Un an de guerre en UkrainePrigogine, Simonian et Medvedev: l’envol des faucons russes
La guerre en Ukraine a permis la montée en puissance de trois figures russes partisanes de la ligne dure: le patron du groupe Wagner, la rédactrice en chef de RT et un ex-président. Portraits.
L’un menace régulièrement l’Europe d’apocalypse nucléaire à l’heure du petit-déjeuner. L’autre affirme que Moscou affronte des «cannibales» en Ukraine. Le troisième veut jouer le sort de Bakhmout dans un duel aérien avec le président ukrainien. Autrefois cantonnées à la marge, ces sorties sont désormais banales en Russie, où l’offensive en Ukraine a propulsé les bellicistes sur le devant de la scène. Voici trois figures qui illustrent leur montée en puissance.
Prigogine, le seigneur de guerre
Autrefois discret, le patron du groupe paramilitaire Wagner, Evguéni Prigogine, est devenu l’un des visages les plus connus du conflit, érigeant ses mercenaires en force qu’il assure plus efficace qu’une armée qu’il critique régulièrement.
L’homme d’affaires de 61 ans, natif de Saint-Pétersbourg – comme Vladimir Poutine – où il a commencé en vendant des hot-dogs, a recruté des milliers de détenus pour combattre en Ukraine, en échange d’une amnistie. Contrairement aux généraux russes réputés distants et peu soucieux du bien-être de leurs troupes, il distribue accolades et médailles à ses hommes, qu’il harangue avec gouaille.
Sa visibilité croissante et ses critiques contre l’armée agacent néanmoins à Moscou. Les tensions ont éclaté au grand jour le mois dernier lorsque Wagner et l’état-major ont séparément revendiqué la prise de Soledar, près de Bakhmout.

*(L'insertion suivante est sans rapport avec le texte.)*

Lemma DateFromNumber_monotone : store_monotone DateFromNumber.
Proof.
  intros m c decoder h r h' H. cbn [DateFromNumber validate] in H.
  apply bind_inv_Ok in H as (v & h1 & Hn & H).
  apply guard_validate_store in Hn as ->.
  destruct v as [e|[| | |z| | |]]; try done.
  - injection H as _ <-. apply heap_prefix_refl.
  - cbn [chain] in H. apply bind_inv_Ok in H as (d & h2 & Ha & H).
    injection Ha as _ <-. injection H as _ <-. apply heap_prefix_alloc, heap_prefix_refl.
Qed.

Lemma union_validate_monotone types : forall i m c decoder acc h r h',
  Forall store_monotone types ->
  union_validate types i m c decoder acc h = Ok r h' -> h `prefix_of` h'.
Proof.
  induction types as [|t types IH]; intros i m c decoder acc h r h' Hmono H.
  - injection H as _ <-. apply heap_prefix_refl.
  - apply Forall_cons in Hmono as [Ht Hmono]. cbn [union_validate] in H.
    apply bind_inv_Ok in H as (v & h1 & Hv & H). apply Ht in Hv.
    destruct v as [e|w].
    + eapply heap_prefix_trans; [done|]. by eapply IH.
    + by injection H as _ <-.
Qed.

Lemma intersection_loop_monotone its : forall st h st' h',
  Forall (fun it => store_monotone (snd it)) its ->
  for_each its intersection_step st h = Ok st' h' -> h `prefix_of` h'.
Proof.
  induction its as [|[i t] its IH]; intros [a acc] h st' h' Hmono H.
  - injection H as _ <-. apply heap_prefix_refl.
  - apply Forall_cons in Hmono as [Ht Hmono]. cbn [for_each] in H.
    apply bind_inv_Ok in H as (st1 & h1 & Hstep & H).
    unfold intersection_step in Hstep. cbv beta iota zeta in Hstep.
    apply bind_inv_Ok in Hstep as (v & h2 & Hv & Hstep). apply Ht in Hv.
    assert (h1 = h2) as -> by (destruct v; by injection Hstep as _ <-).
    eapply heap_prefix_trans; [done|]. by eapply IH.
Qed.

(** X11.  The logical combinators add no store effect of their own: a
    refinement, a union, an intersection or a pipe of types whose
    validators only ever add objects to the store is such a type again. *)
Theorem logical_combinators_preserve_store
    (t u : RType) (types : list RType) (predicate : Predicate) (oname : option string) :
  store_monotone t -> store_monotone u -> Forall store_monotone types ->
  store_monotone (refinement t predicate oname) /\
  store_monotone (union types oname) /\
  store_monotone (intersection types oname) /\
  store_monotone (pipe t u oname).
Proof.
  intros Ht Hu Htypes. repeat split; intros m c decoder h r h' H.
  - cbn [refinement validate] in H. apply bind_inv_Ok in H as (v & h1 & Hv & H).
    apply Ht in Hv. destruct v as [e|w]; [by injection H as _ <-|].
    rewrite bind_reads in H. by injection H as _ <-.
  - cbn [union validate] in H.
    exact (union_validate_monotone _ _ _ _ _ _ _ _ _ Htypes H).
  - cbn [intersection validate] in H. apply bind_inv_Ok in H as ([a acc] & h1 & Hloop & H).
    injection H as _ <-. eapply intersection_loop_monotone; [|done].
    apply Forall_forall. intros [i t'] Hin. apply elem_of_indexed in Hin.
    cbn [snd]. eapply Forall_forall in Htypes; [done|]. by eapply list_elem_of_lookup_2.
  - cbn [pipe validate] in H. apply bind_inv_Ok in H as (v & h1 & Hv & H).
    apply Ht in Hv. destruct v as [e|w]; [by injection H as _ <-|].
    apply Hu in H. by eapply heap_prefix_trans.
Qed.

Lemma logical_combinators_preserve_store_witness :
  [OArray []] `prefix_of` [OArray []; ODate 7].
Proof.
  destruct (logical_combinators_preserve_store number DateFromNumber
              [string_; DateFromNumber] reject_all None)
    as (_ & Hunion & _ & _).
  - eapply Forall_forall; [apply basic_types_monotone|]. set_solver.
  - apply DateFromNumber_monotone.
  - repeat constructor; [|apply DateFromNumber_monotone].
    eapply Forall_forall; [apply basic_types_monotone|]. set_solver.
  - apply (Hunion (VNumber 7) (KString "") (mkDecoder "T") [OArray []]
             (Success (VRef 1)) [OArray []; ODate 7]).
    reflexivity.
Defined.

Lemma interface_step_monotone (h0 : heap) o k t a acc h a1 acc1 h1 :
  store_monotone t ->
  h0 `prefix_of` h ->
  (a = o \/ exists l, a = VRef l /\ length h0 <= l) ->
  interface_step o (k, t) (a, acc) h = Ok (a1, acc1) h1 ->
  h0 `prefix_of` h1 /\ (a1 = o \/ exists l, a1 = VRef l /\ length h0 <= l).
Proof.
  intros Ht Hpre Hinv H. unfold interface_step in H. cbv beta iota zeta in H.
  rewrite bind_reads in H. apply bind_inv_Ok in H as (v & h2 & Hv & H).
  apply Ht in Hv. pose proof (heap_prefix_trans _ _ _ Hpre Hv) as Hpre2.
  destruct v as [e|w]; [by injection H as <- _ <-|].
  destruct (negb (strict_eq w (get h o k))); [|by injection H as <- _ <-].
  apply bind_inv_Ok in H as (a' & h3 & Ha & H).
  apply bind_inv_Ok in H as (u & h4 & Hset & H). injection H as <- _ <-.
  destruct (strict_eq a o) eqn:Hao.
  - unfold spread, alloc in Ha. injection Ha as <- <-.
    pose proof (heap_prefix_length _ _ Hpre2) as Hlen. split.
    + eapply set_fresh; [done | by apply heap_prefix_alloc | done].
    + right. by eexists.
  - injection Ha as <- <-. destruct Hinv as [-> | (l & -> & Hl)].
    + apply strict_eq_irrefl in Hao as ->. unfold set in Hset. injection Hset as _ <-.
      split; [done | by left].
    + split; [by eapply set_fresh | right; by eexists].
Qed.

Prigogine s’en est alors pris à «ceux qui cherchent en permanence à voler nos victoires».
Simonian, la guerrière de l’information
La rédactrice en chef du réseau de télévision RT, Margarita Simonian, est devenue l’un des visages de la guerre menée par Moscou sur le terrain de l’information, en parallèle de l’offensive en Ukraine. Cette femme de 42 ans est une habituée des émissions télévisées du soir où elle multiplie les tirades patriotiques pour galvaniser la population ou menacer les adversaires. «Soit nous gagnons, soit tout cela se terminera mal pour l’humanité tout entière», lance-t-elle en mai dernier, brandissant elle aussi le spectre de l’apocalypse nucléaire.
Le conflit, et les sanctions occidentales contre Moscou qui ont suivi, a directement touché Margarita Simonian, avec l’interdiction des antennes de RT dans la plupart des pays occidentaux. Pas de quoi la décontenancer: «À chaque fois qu’ils nous ont interdits, nous avons trouvé d’autres (façons) de continuer à diffuser (…) et relayer notre message.»
En récompense de ses efforts, Vladimir Poutine lui a remis en décembre l’Ordre de l’honneur. Lors de la cérémonie, elle a remercié le président russe de «tuer des cannibales» en Ukraine.
Medvedev, le néoconverti
Autrefois figure plutôt libérale dans l’univers poutinien, l’ex-président Dmitri Medvedev est désormais partisan acharné de la manière dure. Pas une semaine ne s’écoule sans que l’ancien dirigeant de 57 ans, actuellement numéro deux du Conseil de sécurité, ne publie des messages au vitriol sur les réseaux sociaux. «La défaite d’une puissance nucléaire lors d’une guerre conventionnelle peut provoquer une guerre nucléaire», prévient-il ainsi en janvier.
En 2010, il mangeait des burgers avec Barack Obama, alors son homologue américain. Aujourd’hui, il qualifie Joe Biden de «papy gâteux» et l’ensemble des dirigeants occidentaux de «fous». Toujours dans l’outrance, il affirme que Moscou combat en Ukraine «une bande de nazis fous et drogués». «Les gens me demandent souvent pourquoi mes messages sont aussi durs», écrivait-il en juin. «Voici la réponse: je les hais. Ce sont des enfoirés et des dégénérés.»